The police were, understandably, aggrieved and Detective Inspector Winter was delegated to report on what had gone wrong. His response was a four page letter which is, to put kindly, rather short on self-criticism.

He agrees that the principal reason for Elvira’s acquittal was the skilful advocacy of Sir Patrick Hastings. He finds no problems with the Mews residents’  accounts of the event but thinks that Hastings cross-examined them “severely”, as indeed he  did. Of the defendant’s “attitude” during her time on the stand, Winter grudgingly comments that it “was well affected and one no doubt intended to invoke sympathy.” There is a hint at contrivance here but if  Elvira’s performance was well rehearsed then it was with someone other than Hastings, who refused to meet her before the trial.

If Winter does concede to any prosecution failings, then it concerns the lack of interest shown in the provenance of the gun and its place at Elvira’s bedside. Why did she have the thing and had she really only fired it once before? Winter feels,rightly, that more should have been made of the simple fact of Elvira, illegally, owning the weapon.

Crowd outside Court

The two remaining  facets of Winter’s report are more controversial. The first hints at perjury and evidence manipulation: the second is simply prejudice.

Winter is  very suspicious of Dr.Durrant, Elvira’s doctor and the first person on the scene after the shooting. Winter accuses Durrant of doing “all in his power to assist Mrs.Barney in making up  the story which he says she told him as to the circumstances leading up to the shooting. ” This is a striking claim and not one that I’ve seen made elsewhere. He adds “it will be remembered he was in the Mews quite a considerable time before the police were sent for.” For good measure, he throws in the opinion that Durrant  when shown the photograph of the body in court stated that it had been moved, thus undermining Spilsbury’s testimony.

Whether Winter had any grounds for these charges I cannot say, but if true they would explain the fact that Elvira’s story changes by not one word throughout the investigation and trial. It was not unknown for family doctors to be overly “loyal” to their richer clientele – Dr. O’Donnell in the Alma Rattenbury trial was certainly more interested in protecting his patient than in telling the truth. Remember, Winter is not trying to prove a case, just summarising what the police thought about it.

The concluding remarks of the Detective Inspector are concerned with Elvira’s lifestyle. His disgust is almost palpable.

“When addressing the Jury the Judge very aptly described Mrs.Barney and the deceased saying that their affection for each other was more of a sexual one than a sincere one and went on to say that that the story as told in court was one which suggested two rather wasted lives.

This was borne out during the course of enquiries for it was learned that not only they, but the clique in which they moved, indulged in almost every sexual vice it is possible to imagine and one can only think that Mrs. Barney is indeed a very fortunate person to be at liberty at the moment.”

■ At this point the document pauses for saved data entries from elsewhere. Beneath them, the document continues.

Definition servingWorld : World :=
  {| nowAtGet := 1000; nowAtSet := 1001;
     parsesAsURL := fun _ => true;
     createProxyAgent := fun _ => false;
     fetch := fun _ => inr examplePage;
     translate := fun html => inr html;
     createEmptyContentWarning := fun url _ _ => "Empty content: " ++ url |}.

Definition abortingWorld : World :=
  {| nowAtGet := 1000; nowAtSet := 1001;
     parsesAsURL := fun _ => true;
     createProxyAgent := fun _ => false;
     fetch := fun _ => inl abortError;
     translate := fun html => inr html;
     createEmptyContentWarning := fun url _ _ => "Empty content: " ++ url |}.

Definition blankingWorld : World :=
  {| nowAtGet := 1000; nowAtSet := 1001;
     parsesAsURL := fun _ => true;
     createProxyAgent := fun _ => false;
     fetch := fun _ => inr examplePage;
     translate := fun _ => inr "  ";
     createEmptyContentWarning := fun url _ _ => "Empty content: " ++ url |}.

Definition exampleUrl : string := "https://example.com/".

Definition exampleEntry : CacheEntry :=
  {| htmlContent := "<p>hello</p>"; markdownContent := "hello"; timestamp := 1000 |}.


(** Every entry of the cache holds converted text that is neither empty
    nor white space only. *)
Definition nonBlankEntries (c : SimpleCache) : Prop :=
  forall url entry, cache c !! url = Some entry -> blank (markdownContent entry) = false.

So there you have it. A pervert in a clique of perverts and therefore guilty.Why close with this? Apart from the obvious bigotry, it is I think because the Police had been sure that the jury would view Elvira in a very negative light and turn against her. Well, they didn’t – and Detective Winter is left with his moral outrage and his fulminations against “every imaginable vice”.

One might respond by suggesting that if the Police had not been so fascinated by the sex lives of this “clique” and looked closer into Elvira’s psychological background  then they might have presented a case that Sir Patrick Hastings could not have knocked down so easily. As it was, Winter got his wish in the aftermath of the trial. Elvira, having been found innocent of the charge of murder, was found guilty -by the press and hence the public – of the apparently greater crime of immorality.